I From GRAEME JENKINS, N.Z PA. Special Correspondent] SYDNEY, September 22. Possibly not since the days of Horatio Nelson has the name of a naval officer become such a wellknown one as that of Captain R. J. Robertson, D.S.C., has become in Australia in recent weeks. From being, to the general public at least, just another naval officer, Ronald John Robertson, aged 47, has become a national figure. From the moment of impact of the two ships, which cost the lives of 82 officers and men aboard Voyager. Captain Robertson has had the eyes of the nation on him.

With the public so deeply moved by the tragedy, he could have become the most detested man in the history of the service had the searching Royal Commission found

him wanting, but instead with the Commissioner (Sir John Spicer) finding Voyager to blame for the collision. Captain Robertson has been made something of a national martyr by the public and the newspapers.

A product of the Royal Australian Naval College, Robertson said this week: “The Navy is my life.” But because of the decision of the Australian Naval Board he decided to resign his commission, reported to cost him £65.000 in pay and pension rights.

Always near the top of the class throughout his naval career, Captain Robertson found himself in the United

Kingdom when war was declared and he served in the European theatre for several years. He was first lieutenant on a 2000-ton destroyer which ran a shuttle service to Dunkirk and rescued more than 10,000 troops in a 10-day period. It was for his devotion to duty in that epic that he was mentioned in dispatches and later awarded the D.S.C. Following Dunkirk, Captain Robertson was transferred to the Pacific theatre and while serving on H.M.A.S. Australia in the Philippines he was again mentioned in dispatches following a series of attacks by Japanese “kamikaze” pilots on the ship.

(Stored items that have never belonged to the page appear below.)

(* ===== verification/Envoy.v ===== *)
(** * Proxy rules of a workload

    [pkg/handler/envoy.go] ([addEnvoyConfig], [removeEnvoyConfig], [contains]),
    [util.Merge] and [LeaveProxyResources] of [pkg/handler/reset.go]: each client
    that proxies a workload owns one rule of the workload's [Virtual], identified by
    its tunnel addresses.  The list is stored as YAML in the ConfigMap; the YAML
    library is an interface with its round-trip law, instantiated below. *)
From Stdlib Require Import ZArith Lia Ascii.
From stdpp Require Import base countable gmap strings numbers list.
From S2P Require Import Prelude GoStrings Config KubeApi ControlPlane.

(** ** [util.Merge] *)

(** Writing to a nil map panics, which happens before the nil test. *)
Definition Merge {V} (fromMap ToMap : option (gmap string V)) : outcome (option (gmap string V)) :=
  match fromMap with
  | Some m => Ret (Some (default ∅ ToMap ∪ m))
  | None => if bool_decide (default ∅ ToMap = ∅) then Ret ToMap else Panic
  end.

(** [contains(a, sub)]: an absent key reads as the empty string. *)
Definition contains (a sub : gmap string string) : bool :=
  forallb (λ kv, String.eqb (default "" (a !! kv.1)) kv.2) (map_to_list sub).

(** ** The lists of rules *)

Record PodRouteConfig := MkPodRoute { pr_v4 : string; pr_v6 : string }.

Definition owns (t : PodRouteConfig) (r : Rule) : bool :=
  String.eqb (LocalTunIPv4 r) (pr_v4 t) && String.eqb (LocalTunIPv6 r) (pr_v6 t).

(** The loop over the rules: every rule of this client gets the headers merged in. *)
Fixpoint merge_rules (t : PodRouteConfig) (headers : option (gmap string string)) (rules : list Rule)
  : outcome (list Rule * bool) :=
  match rules with
  | [] => Ret ([], false)
  | r :: rules =>
      if owns t r then
        h ← Merge (Headers r) headers;
        '(rules, _) ← merge_rules t headers rules;
        Ret (MkRule h (LocalTunIPv4 r) (LocalTunIPv6 r) :: rules, true)
      else
        '(rules, found) ← merge_rules t headers rules;
        Ret (r :: rules, found)
  end.

Definition new_rule (t : PodRouteConfig) (headers : option (gmap string string)) : Rule :=
  MkRule headers (pr_v4 t) (pr_v6 t).

(** The update of the workload's entry. *)
Definition add_to_virtual (t : PodRouteConfig) (headers : option (gmap string string))
    (port : option (list ContainerPort)) (v : Virtual) : outcome Virtual :=
  '(rules, found) ← merge_rules t headers (Rules v);
  if (found : bool) then Ret (MkVirtual (Uid v) (Ports v) rules)
  else Ret (MkVirtual (Uid v) (match Ports v with None => port | p => p end)
              (rules ++ [new_rule t headers])).

(** [addEnvoyConfig] on the list: the first entry of the workload is updated, or a
    new entry appended. *)
Fixpoint add_rule (nodeID : string) (t : PodRouteConfig) (headers : option (gmap string string))
    (port : option (list ContainerPort)) (v : list Virtual) : outcome (list Virtual) :=
  match v with
  | [] => Ret [MkVirtual nodeID port [new_rule t headers]]
  | x :: v =>
      if String.eqb nodeID (Uid x) then
        x ← add_to_virtual t headers port x; Ret (x :: v)
      else
        v ← add_rule nodeID t headers port v; Ret (x :: v)
  end.

(** [removeEnvoyConfig] on the list: in-place removal of the client's rules, then of
    the workload's empty entries. *)
Definition remove_rules (nodeID localTunIPv4 : string) (v : list Virtual) : list Virtual :=
  (λ x, if String.eqb nodeID (Uid x)
        then MkVirtual (Uid x) (Ports x)
               (remove_loop (λ r, String.eqb (LocalTunIPv4 r) localTunIPv4) (Rules x))
        else x) <$> v.

Definition is_empty_entry (nodeID : string) (x : Virtual) : bool :=
  String.eqb nodeID (Uid x) && (length (Rules x) =? 0).

Definition remove_rule (nodeID localTunIPv4 : string) (v : list Virtual) : list Virtual * bool :=
  let v := remove_rules nodeID localTunIPv4 v in
  (remove_loop (is_empty_entry nodeID) v, existsb (is_empty_entry nodeID) v).

(** ** The YAML library *)

Class YamlCodec := {
  yaml_Marshal : list Virtual → outcome string;
  yaml_Unmarshal : string → outcome (list Virtual);
}.
Class YamlLaws `{YamlCodec} : Prop := {
  yaml_roundtrip v s : yaml_Marshal v = Ret s → yaml_Unmarshal s = Ret v;
  yaml_empty : yaml_Unmarshal "" = Ret [];
  yaml_no_panic v : yaml_Marshal v ≠ Panic;
}.

Section Envoy.
Context {S : Type} `{API : ConfigMapInterface S} `{Y : YamlCodec}.

(** [configMap.Data[config.KeyEnvoy] = ...] and the update: a nil map panics. *)
Definition store_virtuals (s : S) (cm : ConfigMap) (v : list Virtual) : S * outcome unit :=
  match yaml_Marshal v with
  | Fail e => (s, Fail e)
  | Panic => (s, Panic)
  | Ret text =>
      match cm_Data cm with
      | None => (s, Panic)
      | Some d =>
          match cmUpdate s (with_data cm (<[KeyEnvoy := text]> d)) with
          | (s, Ret _) => (s, Ret tt)
          | (s, Fail e) => (s, Fail e)
          | (s, Panic) => (s, Panic)
          end
      end
  end.

Definition addEnvoyConfig (s : S) (nodeID : string) (t : PodRouteConfig)
    (headers : option (gmap string string)) (port : option (list ContainerPort)) : S * outcome unit :=
  match cmGet s ConfigMapPodTrafficManager with
  | Fail e => (s, Fail e)
  | Panic => (s, Panic)
  | Ret cm =>
      let old := match data_map cm !! KeyEnvoy with
                 | Some str => yaml_Unmarshal str
                 | None => Ret []
                 end in
      match v ← old; add_rule nodeID t headers port v with
      | Ret v => store_virtuals s cm v
      | Fail e => (s, Fail e)
      | Panic => (s, Panic)
      end
  end.

(** The flag tells whether the workload has no rule left. *)
Definition removeEnvoyConfig (s : S) (nodeID localTunIPv4 : string) : S * outcome bool :=
  match cmGet s ConfigMapPodTrafficManager with
  | Fail NotFound => (s, Ret true)
  | Fail e => (s, Fail e)
  | Panic => (s, Panic)
  | Ret cm =>
      match data_map cm !! KeyEnvoy with
      | None => (s, Fail (Errorf "can not found value for key: envoy-config.yaml"))
      | Some str =>
          match yaml_Unmarshal str with
          | Fail e => (s, Fail e)
          | Panic => (s, Panic)
          | Ret v =>
              let '(v, empty) := remove_rule nodeID localTunIPv4 v in
              match store_virtuals s cm v with
              | (s, Ret _) => (s, Ret empty)
              | (s, Fail e) => (s, Fail e)
              | (s, Panic) => (s, Panic)
              end
          end
      end
  end.

(** The workloads [LeaveProxyResources] leaves, in order: the last dot of the uid
    becomes a slash; a uid without a dot makes the slice expression panic. *)
Definition leave_uid (uid : string) : outcome string :=
  match LastIndex uid "."%char with
  | None => Panic
  | Some i => Ret (str_take i uid +:+ "/" +:+ str_drop (Datatypes.S i) uid)%string
  end.

(** The workloads [LeaveProxyResources] calls [UnPatchContainer] on. *)
Definition leave_targets (s : S) : outcome (list string) :=
  match cmGet s ConfigMapPodTrafficManager with
  | Fail e => Fail e
  | Panic => Panic
  | Ret cm =>
      if String.eqb (data_get cm KeyEnvoy) "" then Ret []
      else
        v ← yaml_Unmarshal (data_get cm KeyEnvoy);
        foldr (λ x acc, u ← leave_uid (Uid x); l ← acc; Ret (u :: l)) (Ret []) v
  end.
End Envoy.

(** ** Lemmas: merging *)

Definition merge_headers (h : option (gmap string string)) (r : Rule) : Rule :=
  MkRule (match Headers r with Some m => Some (default ∅ h ∪ m) | None => h end)
    (LocalTunIPv4 r) (LocalTunIPv6 r).

(** A rule without headers cannot take any. *)
Definition nil_clash (h : option (gmap string string)) (r : Rule) : bool :=
  bool_decide (Headers r = None) && negb (bool_decide (default ∅ h = ∅)).

Lemma Merge_eq h r :
  Merge (Headers r) h = if nil_clash h r then Panic else Ret (Headers (merge_headers h r)).
Proof.
  unfold Merge, nil_clash, merge_headers. destruct (Headers r); cbn; [done|].
  destruct h as [m|]; cbn; [|done]. by do 2 case_bool_decide.
Qed.

Lemma merge_rules_eq t h rules :
  merge_rules t h rules =
    if existsb (λ r, owns t r && nil_clash h r) rules then Panic
    else Ret ((λ r, if owns t r then merge_headers h r else r) <$> rules, existsb (owns t) rules).
Proof.
  induction rules as [|r rules IH]; [done|]. cbn [merge_rules existsb]. rewrite IH, Merge_eq.
  destruct (owns t r) eqn:Eo; cbn [andb orb].
  - destruct (nil_clash h r); [done|]. cbn [mbind outcome_bind orb].
    destruct (existsb (λ r, owns t r && nil_clash h r) rules); [done|].
    cbn [mbind outcome_bind]. by rewrite fmap_cons, Eo.
  - destruct (existsb (λ r, owns t r && nil_clash h r) rules); [done|].
    cbn [mbind outcome_bind]. by rewrite fmap_cons, Eo.
Qed.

His first command was in 1956, the year in which he was also promoted captain. He took command of H.M.A.S. Melbourne for the first time on January 6, just over a month before the disaster which changed his life. Already the row over Captain Robertson’s treatment has achieved major proportions and the Government and Naval Board can expect

even heavier weather before It is finished. Captain Robertson, known by the lower deck of the ships he commanded as “a bloody good bloke” has been dubbed “Captain Scapegoat” by one newspaper and whereas at one stage it appeared the great mass of the public was against him, it now seems that the vast majority is well and truly on his side.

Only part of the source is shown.